Wednesday, October 26, 2011

Causes of Anxiety Attacks by Michael Logan

Experiencing anxiety attacks causes even more anxiety. Did you know that? It's because there's so much misunderstanding in society and even among some doctors about what exactly anxiety is and isn't.

Feeling anxiety doesn't mean you're not normal. When you reach a point where anxiety impacts your life so much that you can't do everyday things, that still doesn't mean you're not normal. What it means is that your anxiety has reached a level where you need to do something about it. It means that to get back into the routine of life, you're going to need a little help.

Many people don't seek help when they feel overwhelmed by this emotion because of the stigma that is wrongly associated with it. Sometimes what people don't understand, they fear. Back in the 1800s epilepsy was given a label that wasn't accurate and the same thing happens today when you have people and doctors who aren't aware how to handle anxiety.

There's a simple definition for anxiety. Boiled down to the basic meaning, anxiety stands for worry. People with anxiety worry just like others. The problem is they worry more than they should and can't seem to stop, so help is needed. Some people with anxiety do have mental issues, but that doesn't mean everyone who struggles with anxiety does.

Getting to the root of anxiety attacks causes can be found in how people react. It's an overreaction - an emotional overload that triggers the anxiety. Anxiety triggers can be from physical danger such as having been in an accident, financial pressure, marriage struggles or the loss of someone close to you - whether through death or separation.

Usually when people experience such happenings in life, they're able to deal with them, put them in the proper perspective and move on. Those who suffer from a deep anxiety that won't leave them alone can't seem to move past some events.

Wanting to and not being able to control life can bring an attack. Living with the fear of 'what if' or 'what could happen' can cause anxiety to build. Part of anxiety can be found with fear at the foundation. Fear is the worry over something that hasn't happened. We fear job loss, death, how to pay bills, we fear health problems and the list goes on. But whether the fear is real or not, to those who battle anxiety, the fear is very real.

Experiencing anxiety attacks causes people's lives to be disrupted sometimes to the point where they can't make it through an hour, let alone an entire day. For those people, learning how to control what they can control and let of what they can't is vital for gaining perspective. You don't have to put up with anxiety. There are ways to successfully treat it.

And Those Ways Are...?

The tool which I recommend most highly for managing feelings like anxiety is the heart rate variability biofeedback tool.

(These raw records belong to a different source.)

(** C6.  A missing (absent or empty) identifier is BAD_REQUEST; an
    identifier that no entry of the caller carries, whether no entry has it
    or its entry belongs to someone else, is NOT_FOUND; every failure leaves
    the database, and so every owner's listing, as it was; an identifier of
    one of the caller's entries removes the rows with that uuid, which under
    the unique-uuid constraint is that one entry, and returns the empty
    payload. *)
Theorem C6_delete_checks_identifier_and_owner ctx input w :
  (truthyStr (outOfOfficeUid input) = false ->
   outOfOfficeEntryDelete ctx input w
   = (inl (mkError BAD_REQUEST "out_of_office_id_required"), w))
  /\ (forall uid, outOfOfficeUid input = Some uid -> uid <> EmptyString ->
        ((forall x, In x (entries w) -> uuid x = uid -> userId x <> ctx_id ctx) ->
         outOfOfficeEntryDelete ctx input w
         = (inl (mkError NOT_FOUND "booking_redirect_not_found"), w))
        /\ (forall x, In x (entries w) -> uuid x = uid -> userId x = ctx_id ctx ->
              outOfOfficeEntryDelete ctx input w
              = (inr tt,
                 mkWorld (users w)
                   (filter (fun y => negb (String.eqb (uuid y) uid)) (entries w))
                   (nextId w) (outbox w))
              /\ ~ In x (filter (fun y => negb (String.eqb (uuid y) uid)) (entries w))
              /\ (NoDup (map uuid (entries w)) ->
                  Permutation (entries w)
                    (x :: filter (fun y => negb (String.eqb (uuid y) uid)) (entries w)))))
  /\ (forall e w', outOfOfficeEntryDelete ctx input w = (inl e, w') ->
        w' = w
        /\ forall env owner,
             outOfOfficeEntriesList env owner w' = outOfOfficeEntriesList env owner w).
Proof.
  split; [|split].
  - intros T. unfold outOfOfficeEntryDelete. rewrite T. reflexivity.
  - intros uid E N.
    assert (T : truthyStr (outOfOfficeUid input) = true).
    { rewrite E. simpl. apply negb_true_iff. apply String.eqb_neq. exact N. }
    unfold outOfOfficeEntryDelete. rewrite T, E. simpl. run. split.
    + intros No.
      rewrite (find_is_none (ownedUuidWhere uid (ctx_id ctx)) (entries w)); [reflexivity|].
      intros x I. destruct (ownedUuidWhere uid (ctx_id ctx) x) eqn:W; [|reflexivity].
      apply ownedUuidWhere_spec in W. destruct W as [U O]. destruct (No x I U O).
    + intros x I U Ow.
      destruct (find_is_some (ownedUuidWhere uid (ctx_id ctx)) (entries w) x I) as [y F].
      { apply ownedUuidWhere_spec. auto. }
      rewrite F. unfold Prisma.entry_delete.
      rewrite (proj2 (existsb_uuid (entries w) uid)) by (exists x; auto).
      split; [reflexivity|]. split.
      * intros J. apply filter_In in J. destruct J as [_ J].
        apply negb_true_iff in J. apply String.eqb_neq in J. contradiction.
      * intros ND. subst uid. apply filter_out_unique_uuid; assumption.
  - intros e w' H. assert (W : w' = w).
    { unfold outOfOfficeEntryDelete in H.
      destruct (negb (truthyStr (outOfOfficeUid input))); run.
      - inversion H. reflexivity.
      - destruct (find _ (entries w)) as [y|] eqn:F.
        + apply find_some in F. destruct F as [Iy Fy].
          apply ownedUuidWhere_spec in Fy. destruct Fy as [Uy _].
          unfold Prisma.entry_delete in H.
          rewrite (proj2 (existsb_uuid (entries w) _)) in H by (exists y; auto).
          discriminate H.
        + inversion H. reflexivity. }
    split; [exact W|]. intros env owner. rewrite W. reflexivity.
Qed.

I had a client this past Friday struggling with anxiety about multiple psychological and medical issues, who sat down at the computer, and I hooked her up to her ear clip, and she followed the directions of the Coach included in the program, who instructed her on breathing and the Quick Coherence technique, and she was visibly relieved at the end of her 20 minutes session, reporting feeling very relaxed.

I was doing the biofeedback right along with her, as I was a bit worried about whether the technology would impact her anxiety.

Not a problem, she is now anxious to continue, which is eustress anxiety rather than a distress anxiety.

A most excellent aspect of heart rate variability biofeedback is that it is learned. I have had only a handful of clients in the ten years I have used heart rate variability biofeedback take more than five hours or ten sessions to learn how to induce the heart rate variability coherence by cue thought and breathing pattern.

Actually, there is a very sophisticated nervous system in your heart which is learning to respond to the breathing and thinking cues, and believe me, your heart will thank you for helping it beat more coherently. In fact, you will feel great while using the tool, so you will want to remind yourself of it frequently.

Another aspect of the heart rate variability biofeedback solution is that I can make one heart beat an anxious heart beat and the next a relaxed heart beat. My clients begin to realize that they can schedule anxiety and relaxation, alternating them, and within a usually brief period of time, anxiety is minimized in order to feel relaxed, which does not mean that problems in the external world go away.

It does mean that we "worry them" when we want to work on a creative solution, and the heart rate variability biofeedback process opens the higher perceptual centers in the brain for that creative problem solving.

So it looks like heart rate variability biofeedback is a winner all the way around, good for the brain and body.

It definitely combines the best in available psychophysiological tools.